Research Etc. Supports Our Servicemen & Women – Loud and Proud!

It’s no secret to those visiting our website that we at Research Etc. have a special place in our hearts for the men and women who have served, and who are currently serving, in all branches of our United States Armed Forces. 
Americans are entitled to their own personal opinions and feelings regarding any war that has been fought since the beginning of time. One person may strongly oppose a war, while another strongly supports that very same war.  Just turn on the nightly news and know that those on either side of war efforts have had the freedom to shout it loud and proud from the forum of their choice. Whether war supporter or objector, Americans have a duty to thank the brave individuals who have fought for our freedoms and who have ensured our entitlement, to have our own opinions. Of course, that is just my personal opinion – you can choose to thank them or not – you were given that gift by each and every man and woman who has served this country under the US Army, Marine Corps, Navy, Air Force, Coast Guard, Merchant Marines, US Public Health Service Commissioned Corps (PHCC), National Oceanic and Atmospheric Administration Commissioned Corps (NOAA). 

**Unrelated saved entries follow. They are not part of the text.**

(* ===== verification/GxRequest.v ===== *)
(** * Requests to the policy server (src/cp/gx/gx_interface.c)

    The functions that fill a Credit-Control-Request from the session, with the subscriber,
    the name of the network and the quality, and what a policy server can read from it.  A
    request is filled over what its structure held; memory is always available, and holds
    anything when it comes from [malloc]. *)

From Stdlib Require Import String Ascii.
From stdpp Require Import gmap strings pretty.
From S2P Require Import Prelude EncDecBits Text Teid Transactions PfcpSetIe PfcpSession PfcpSessionReq.
From S2P Require Import PfcpSessionSpec PfcpSessionProps GxCodec GxCodecSpec GxStructs GxPolicy GxPolicyProps.

Open Scope Z_scope.

(** ** Values (gx_def.h, gtp_ies.h, gx_interface.h) *)

Definition INITIAL_REQUEST : Z := 1.
Definition UPDATE_REQUEST : Z := 2.
Definition TERMINATION_REQUEST : Z := 3.
Definition TGPP_GPRS : Z := 0.
Definition END_USER_E164 : Z := 0.
Definition END_USER_IMSI : Z := 1.
Definition IMEISV : Z := 0.
Definition STR_IMSI_LEN : nat := 16.
Definition STR_MSISDN_LEN : nat := 12.
Definition BINARY_IMSI_LEN : nat := 8.
Definition BINARY_MSISDN_LEN : nat := 6.
Definition MAX_APN_LEN : nat := 64.

(** ** Parts of the request *)

(** The type of the access network; any other value leaves the member as it is. *)
Definition fill_rat_type_ie (ccr_rat_type csr_rat_type : Z) : Z :=
  if csr_rat_type =? 6 then 1004 (* EUTRAN_ *)
  else if csr_rat_type =? 1 then 1000 (* UTRAN *)
  else if csr_rat_type =? 2 then 1001 (* GERAN *)
  else if csr_rat_type =? 3 then 0 (* WLAN *)
  else if csr_rat_type =? 7 then 1 (* VIRTUAL *)
  else if csr_rat_type =? 4 then 1002 (* GAN *)
  else if csr_rat_type =? 5 then 1003 (* HSPA_EVOLUTION *)
  else ccr_rat_type.

(** A text with its final zero into the array of an octet string. *)
Definition put_text (t : list Z) (o : OctetString) : OctetString :=
  mk_OctetString (Z.of_nat (length t)) (t ++ 0 :: drop (S (length t)) (array OCTETS o.(os_val))).

(** The rates are those of the session, in kbit/s. *)
Definition fill_qos_info (bearer : eps_bearer_t) (d : pdn_connection_t) (q : GxQosInformation) : option GxQosInformation :=
  id ← int_to_str bearer.(eps_bearer_id);
  let mark (bits : list Z) (q : GxQosInformation) :=
    set_GxQosInformation_presence (foldl Z.setbit q.(GxQosInformation_presence) bits) q in
  Some (mark [9; 11; 12; 1; 2; 5; 6]
    (set_GxQosInformation_bearer_identifier (put_text id q.(GxQosInformation_bearer_identifier))
      (set_GxQosInformation_apn_aggregate_max_bitrate_ul d.(apn_ambr_ul)
        (set_GxQosInformation_apn_aggregate_max_bitrate_dl d.(apn_ambr_dl)
          (set_GxQosInformation_max_requested_bandwidth_ul (u32 bearer.(qos).(ul_mbr))
            (set_GxQosInformation_max_requested_bandwidth_dl (u32 bearer.(qos).(dl_mbr))
              (set_GxQosInformation_guaranteed_bitrate_ul (u32 bearer.(qos).(ul_gbr))
                (set_GxQosInformation_guaranteed_bitrate_dl (u32 bearer.(qos).(dl_gbr)) q)))))))).

Definition standard_qci (q : Z) : bool :=
  ((1 <=? q) && (q <=? 9)) || (q =? 65) || (q =? 66) || (q =? 69) || (q =? 70).
Definition fill_default_eps_bearer_qos (bearer : eps_bearer_t) (q : GxDefaultEpsBearerQos) : GxDefaultEpsBearerQos :=
  let x := bearer.(qos) in
  let q := if standard_qci x.(qci) then
             set_GxDefaultEpsBearerQos_presence (Z.setbit q.(GxDefaultEpsBearerQos_presence) 0)
               (set_GxDefaultEpsBearerQos_qos_class_identifier x.(qci) q)
           else q in
  let arp := q.(GxDefaultEpsBearerQos_allocation_retention_priority) in
  set_GxDefaultEpsBearerQos_presence (Z.setbit q.(GxDefaultEpsBearerQos_presence) 1)
    (set_GxDefaultEpsBearerQos_allocation_retention_priority
      (mk_GxAllocationRetentionPriority (foldl Z.setbit arp.(GxAllocationRetentionPriority_presence) [0; 1; 2])
         x.(priority_level) x.(preemption_capability) x.(preemption_vulnerability)) q).

(** Every byte becomes two characters, the lower half first; the last character is
    replaced by the final zero. *)
Definition half_digits (b : Z) : list Z := [48 + Z.land b 15; 48 + Z.land (Z.shiftr b 4) 15].
Definition bin_to_str (b_val s_val : list Z) (b_len s_len : nat) : option (list Z) :=
  if (s_len <=? length s_val)%nat && (2 * b_len <=? length s_val)%nat && (0 <? b_len)%nat && (b_len <=? length b_val)%nat then
    let cleared := repeat 0 s_len ++ drop s_len s_val in
    let text := mjoin (half_digits <$> take b_len b_val) ++ drop (2 * b_len) cleared in
    Some (<[(2 * b_len - 1)%nat := 0]> text)
  else None.

(** [junk] is what [malloc] gave. *)
Definition subscription (ty : Z) (len : nat) (digits : list Z) (b_len s_len : nat) (junk : GxSubscriptionId)
    : option GxSubscriptionId :=
  val ← bin_to_str digits (array OCTETS junk.(GxSubscriptionId_subscription_id_data).(os_val)) b_len s_len;
  Some (mk_GxSubscriptionId (foldl Z.setbit junk.(GxSubscriptionId_presence) [0; 1]) ty
          (mk_OctetString (Z.of_nat len) val)).
Definition fill_subscription_id (junk : GxSubscriptionId) (imsi msisdn : Z) (l : GxSubscriptionIdList)
    : option GxSubscriptionIdList :=
  if negb (imsi =? 0) then
    x ← subscription END_USER_IMSI (STR_IMSI_LEN - 1) (le_bytes 8 imsi) BINARY_IMSI_LEN STR_IMSI_LEN junk;
    Some (mk_clist 1 [x])
  else if negb (msisdn =? 0) then
    x ← subscription END_USER_E164 STR_MSISDN_LEN (le_bytes 8 msisdn) BINARY_MSISDN_LEN STR_MSISDN_LEN junk;
    Some (mk_clist 1 [x])
  else Some (mk_clist 0 l.(l_list)).

Definition fill_user_equipment_info (imei : Z) (x : GxUserEquipmentInfo) : GxUserEquipmentInfo :=
  let val := array OCTETS x.(GxUserEquipmentInfo_user_equipment_info_value).(os_val) in
  mk_GxUserEquipmentInfo (foldl Z.setbit x.(GxUserEquipmentInfo_presence) [0; 1]) IMEISV
    (mk_OctetString 8 (le_bytes 8 imei ++ drop 8 val)).

(** ** The name of the network *)

(** [strncat(dst, src, n)] in an array. *)
Definition strncat (dst src : list Z) (n : nat) : option (list Z) :=
  t ← c_str dst;
  let x := take n (before_zero src) in
  if ((n <=? length src)%nat || (length x <? length src)%nat) && (length t + length x <? length dst)%nat then
    Some (t ++ x ++ 0 :: drop (S (length t + length x)) dst)
  else None.
Definition put_char (l : list Z) (i : nat) (c : Z) : option (list Z) :=
  if (i <? length l)%nat then Some (<[i := c]> l) else None.

(** The loop over the labels; every turn but the last moves [i] on by two at least. *)
Fixpoint apn_loop (fuel : nat) (pdn_apn : list Z) (i : nat) (apn : list Z) : option (list Z) :=
  match fuel with
  | O => None
  | S fuel' =>
      if (i <? MAX_APN_LEN)%nat then
        c ← pdn_apn !! i;
        if negb (c =? 0) then
          let len := Z.to_nat c in
          a ← strncat apn (drop (S i) pdn_apn) len;
          a' ← put_char a len 46;
          apn_loop fuel' pdn_apn (i + len + 1) a'
        else match i with O => None | S j => put_char apn j 0 end
      else Some apn
  end.
Definition station_id (pdn_apn : list Z) : option (list Z) :=
  apn ← apn_loop 33 pdn_apn 0 (repeat 0 MAX_APN_LEN); c_str apn.

(** [o.len = strlen(t); memcpy(o.val, t, o.len)]. *)
Definition put_chars (t : list Z) (o : OctetString) : option OctetString :=
  if (length t <=? OCTETS)%nat
  then Some (mk_OctetString (Z.of_nat (length t)) (t ++ drop (length t) (array OCTETS o.(os_val)))) else None.

(** ** The request *)

Definition mark_ccr (bits : list Z) (ccr : GxCCR) : GxCCR :=
  set_GxCCR_presence (foldl Z.setbit ccr.(GxCCR_presence) bits) ccr.

(** The result, the request, and the static counter [cc_request_number]. *)
Definition ccr_number (number : Z) (ccr : GxCCR) : Z * GxCCR * Z :=
  if has_GxCCR_cc_request_type ccr then
    let ty := ccr.(GxCCR_cc_request_type) in
    let numbered (n : Z) := mark_ccr [8] (set_GxCCR_cc_request_number n ccr) in
    let can (x : GxCCR) := mark_ccr [26] (set_GxCCR_ip_can_type TGPP_GPRS x) in
    if ty =? INITIAL_REQUEST then (0, can (numbered 0), number)
    else if ty =? UPDATE_REQUEST then (0, numbered (u32 (number + 1)), u32 (number + 1))
    else if ty =? TERMINATION_REQUEST then (0, can (numbered (u32 (number + 1))), u32 (number + 1))
    else (-1, ccr, number)
  else (0, ccr, number).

Why such patriotism from the President of a Private Investigation firm? Friends and family alike know the answer, but for those who may wonder, let me shout it loud, even though certain aspects of the answer do not make me quite so proud of myself.   This is my chance to “out” myself about how I came to be a patriotic person – maybe it will give someone a chance to learn from my experiences.

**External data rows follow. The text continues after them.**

Lemma ie_at_bytes a e c p : p = Z.of_nat (length a) -> tx_ok e -> ie_at p (a ++ tx_bytes e ++ c) = Some (e, a ++ tx_bytes e ++ c).
Proof.
  intros Hp (Ht & Hi & Hl). unfold ie_at.
  erewrite tx_mbind by (apply get_bytes_app; [exact Hp|unfold tx_bytes; txlen]).
  set (k := Z.of_nat (length (tx_data e))) in *.
  assert (E1 : a ++ tx_bytes e ++ c = (a ++ [tx_type e]) ++ be16 k ++ [tx_instance e] ++ tx_data e ++ c) by (unfold tx_bytes; by txapp).
  assert (E2 : a ++ tx_bytes e ++ c = (a ++ tx_type e :: be16 k) ++ [tx_instance e] ++ tx_data e ++ c) by (unfold tx_bytes; by txapp).
  assert (E3 : a ++ tx_bytes e ++ c = (a ++ tx_type e :: be16 k ++ [tx_instance e]) ++ tx_data e ++ c) by (unfold tx_bytes; by txapp).
  rewrite E1. erewrite tx_mbind by (apply get_be16_app; [txlen|lia]). rewrite <- E1, E2.
  erewrite tx_mbind by (apply get_bytes_app; [txlen|cbn; lia]). rewrite <- E2, E3. unfold sizeof_gtpv2c_ie.
  erewrite tx_mbind by (apply get_bytes_app; [txlen|unfold k; rewrite length_app; lia]). rewrite <- E3.
  unfold k. rewrite Nat2Z.id, take_app_length. unfold mret, txM_ret. do 2 f_equal.
  change (byteat (take 1 (tx_bytes e ++ c)) 0) with (tx_type e). change (byteat (take 1 ([tx_instance e] ++ _)) 0) with (tx_instance e).
  rewrite uwrap_small by lia. by destruct e.
Qed.
Lemma ies_at_msg els : ∀ a tail p, p = Z.of_nat (length a) -> Forall tx_ok els ->
  ies_at (tx_offsets p els) (a ++ tx_body els ++ tail) = Some (els, a ++ tx_body els ++ tail).
Proof.
  induction els as [|e els IH]; intros a tail p Hp HF; [done|]. apply Forall_cons_1 in HF as [He HF].
  assert (E : a ++ tx_body (e :: els) ++ tail = (a ++ tx_bytes e) ++ tx_body els ++ tail)
    by (unfold tx_body; cbn [map concat]; by rewrite <- !app_assoc).
  cbn [tx_offsets ies_at]. rewrite E. rewrite <- (app_assoc a). erewrite tx_mbind by (by apply ie_at_bytes). rewrite (app_assoc a).
  erewrite tx_mbind; [done|]. apply IH; [rewrite length_app, Nat2Z.inj_add, length_tx_bytes; lia|done].
Qed.

(** The header says how long it is. *)
Definition header_length (flags : Z) : Z := if Z.testbit flags 3 then sizeof_has_teid else sizeof_no_teid.

Lemma tx_total_length els : 4 * Z.of_nat (length els) <= tx_total els.
Proof.
  unfold tx_total. induction els as [|e els IH]; [done|]. cbn [foldr length]. pose proof (tx_size_pos e). lia.
Qed.

Lemma message_elements_msg f ty rest els tail :
  Z.of_nat (length rest) = header_length f -> Forall tx_ok els -> (3 <= length tail)%nat ->
  Z.of_nat (length rest) + tx_total els <= MAX_GTPV2C_LENGTH ->
  message_elements (tx_msg f ty rest els tail) = Some (els, tx_msg f ty rest els tail).
Proof.
  intros Hr HF Ht Hm. unfold MAX_GTPV2C_LENGTH, MAX_GTPV2C_UDP_LEN in Hm. pose proof (tx_total_nonneg els).
  set (n := Z.of_nat (length rest) + tx_total els) in *. set (a := [f; ty] ++ be16 n ++ rest).
  assert (E : tx_msg f ty rest els tail = a ++ tx_body els ++ tail) by (unfold tx_msg, a; by rewrite <- !app_assoc).
  assert (Hp : 4 + header_length f = Z.of_nat (length a)) by (unfold a; txlen).
  assert (Hlim : GTPV2C_IE_LIMIT (tx_msg f ty rest els tail) = Some (4 + header_length f + tx_total els, tx_msg f ty rest els tail)).
  { unfold GTPV2C_IE_LIMIT. erewrite tx_mbind by (apply message_len_msg; lia). unfold mret, txM_ret, sizeof_gtpc. do 2 f_equal. lia. }
  destruct (next_start a els tail _ Hp HF Ht) as (next & E1 & E2). rewrite <- E in E1.
  assert (Hf : get_first_ie (tx_msg f ty rest els tail) = Some (start_of (4 + header_length f) els, tx_msg f ty rest els tail)).
  { unfold get_first_ie. erewrite tx_mbind; [|unfold IE_BEGIN; erewrite tx_mbind by (apply (get_bytes_app 0 1 []); [done|cbn; lia]); reflexivity].
    change ([] ++ tx_msg f ty rest els tail) with (tx_msg f ty rest els tail).
    erewrite tx_mbind; [|exact E1]. erewrite tx_mbind by exact Hlim. unfold mret, txM_ret. by rewrite <- E2. }
  unfold message_elements, FOR_EACH_GTPV2C_IE. erewrite tx_mbind.
  2:{ erewrite tx_mbind by exact Hf. erewrite tx_mbind by exact Hlim. rewrite E.
      apply ies_from_msg; [done|done|done|done|]. pose proof (tx_total_length els). unfold MAX_GTPV2C_UDP_LEN. lia. }
  rewrite E. by apply ies_at_msg.
Qed.

(** ** Messages built from elements *)

(** The header sets a message without elements; the byte behind the sequence number stays. *)
Definition header_rest (teid_flag teid seq spare : Z) : list Z :=
  (if teid_flag =? 0 then [] else le_bytes 4 teid) ++ le_bytes 3 seq ++ [spare].
Definition header_flags (teid_flag : Z) : Z := 64 + 8 * teid_flag.

Lemma header_rest_length teid_flag teid seq spare : teid_flag = 0 ∨ teid_flag = 1 ->
  Z.of_nat (length (header_rest teid_flag teid seq spare)) = header_length (header_flags teid_flag).
Proof. by intros [-> | ->]. Qed.

Lemma set_gtpv2c_header_msg teid_flag type teid seq b : teid_flag = 0 ∨ teid_flag = 1 -> 0 <= type < 256 -> (12 <= length b)%nat ->
  ∃ spare tail, set_gtpv2c_header_buf teid_flag type teid seq b =
      Some (tt, tx_msg (header_flags teid_flag) type (header_rest teid_flag teid seq spare) [] tail) ∧
    Z.of_nat (length tail) + 4 + header_length (header_flags teid_flag) = Z.of_nat (length b) ∧
    tail = drop (Z.to_nat (4 + header_length (header_flags teid_flag))) b.
Proof.
  intros Hf Ht Hl. do 12 (destruct b as [|? b]; [cbn in Hl; lia|]).
  unfold set_gtpv2c_header_buf. rewrite (uwrap_small 8 type) by lia.
  destruct Hf as [-> | ->].
  - exists z6, (z7 :: z8 :: z9 :: z10 :: b). split; [|split; [change (header_length _) with 4; cbn [length]; lia|done]].
    erewrite tx_mbind by (apply (put_bytes_app 0 _ []); cbn [length]; lia). cbn [length drop nz Z.eqb negb app].
    erewrite tx_mbind by (apply (put_bytes_app 4 _ [_; _; _; _]); cbn [length le_bytes]; lia). cbn [length drop app le_bytes].
    etrans; [apply (put_bytes_app 2 _ [_; _]); cbn [length be16]; lia|done].
  - exists z10, b. split; [|split; [change (header_length _) with 8; cbn [length]; lia|done]].
    erewrite tx_mbind by (apply (put_bytes_app 0 _ []); cbn [length]; lia). cbn [length drop nz Z.eqb negb app].
    erewrite tx_mbind.
    2:{ erewrite tx_mbind by (apply (put_bytes_app 4 _ [_; _; _; _]); cbn [length le_bytes]; lia). cbn [length drop app le_bytes].
        apply (put_bytes_app 8 _ [_; _; _; _; _; _; _; _]); cbn [length le_bytes]; lia. }
    cbn [length drop app le_bytes].
    etrans; [apply (put_bytes_app 2 _ [_; _]); cbn [length be16]; lia|done].
Qed.

(** The elements, copied one after the other. *)
Fixpoint copy_elements (els : list tx_ie) : txM unit :=
  match els with [] => mret tt | e :: els' => _ ← set_ie_copy (tx_bytes e); copy_elements els' end.

Lemma copy_elements_msg els : ∀ f ty rest els0 tail, Forall tx_ok els ->
  Z.of_nat (length rest) + tx_total els0 + tx_total els <= MAX_GTPV2C_LENGTH -> tx_total els <= Z.of_nat (length tail) ->
  ∃ tail', copy_elements els (tx_msg f ty rest els0 tail) = Some (tt, tx_msg f ty rest (els0 ++ els) tail') ∧
    Z.of_nat (length tail') + tx_total els = Z.of_nat (length tail).
Proof.
  induction els as [|e els IH]; intros f ty rest els0 tail HF Hm Ht.
  - exists tail. rewrite app_nil_r. split; [done|cbn; lia].
  - apply Forall_cons_1 in HF as [He HF]. unfold tx_total in Hm, Ht. cbn [foldr] in Hm, Ht. fold (tx_total els) (tx_total els0) in Hm, Ht.
    pose proof (tx_total_nonneg els). pose proof (set_ie_copy_appends e [] He f ty rest els0 tail) as Ha. cbn beta in Ha.
    rewrite app_nil_r in Ha. destruct Ha as (t1 & E1 & L1); [lia|unfold tx_size, sizeof_gtpv2c_ie in *; lia|].
    destruct (IH f ty rest (els0 ++ [e]) t1 HF) as (t2 & E2 & L2); [rewrite tx_total_app, tx_total_one; lia|lia|].
    exists t2. cbn [copy_elements]. erewrite tx_mbind by exact E1. rewrite E2, <- app_assoc. split; [done|].
    unfold tx_total at 1. cbn [foldr]. fold (tx_total els). lia.
Qed.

I grew up in the 1970’s living a privileged life in Northern California. I was sheltered from the realities of war, or simply oblivious for many reasons. First, there were no CNN or Fox New channels running around the clock to give minute-by-minute updates and images from conflicts around the world – we had 12 channels to choose from at any given time and The Military and History Channels were not an option. Not that I would have paid attention anyway. I marvel at how little I still don’t know because I chose to pass notes, paint my fingernails or sleep during my highschool American History classes. (Students, please pay attention – trust me, if you don’t, you’ll regret it!) Second, during my teenage years, no one in my narrow little world was going off to war at that time. My big sister, Judy, had a head start on the whole patriotism thing - she anguished as many of her childhood friends went off to Viet Nam and experienced the sorrow when some didn’t return as the same boys who had left, or sadly, didn’t return at all. She totally got it, but I was simply too young to understand.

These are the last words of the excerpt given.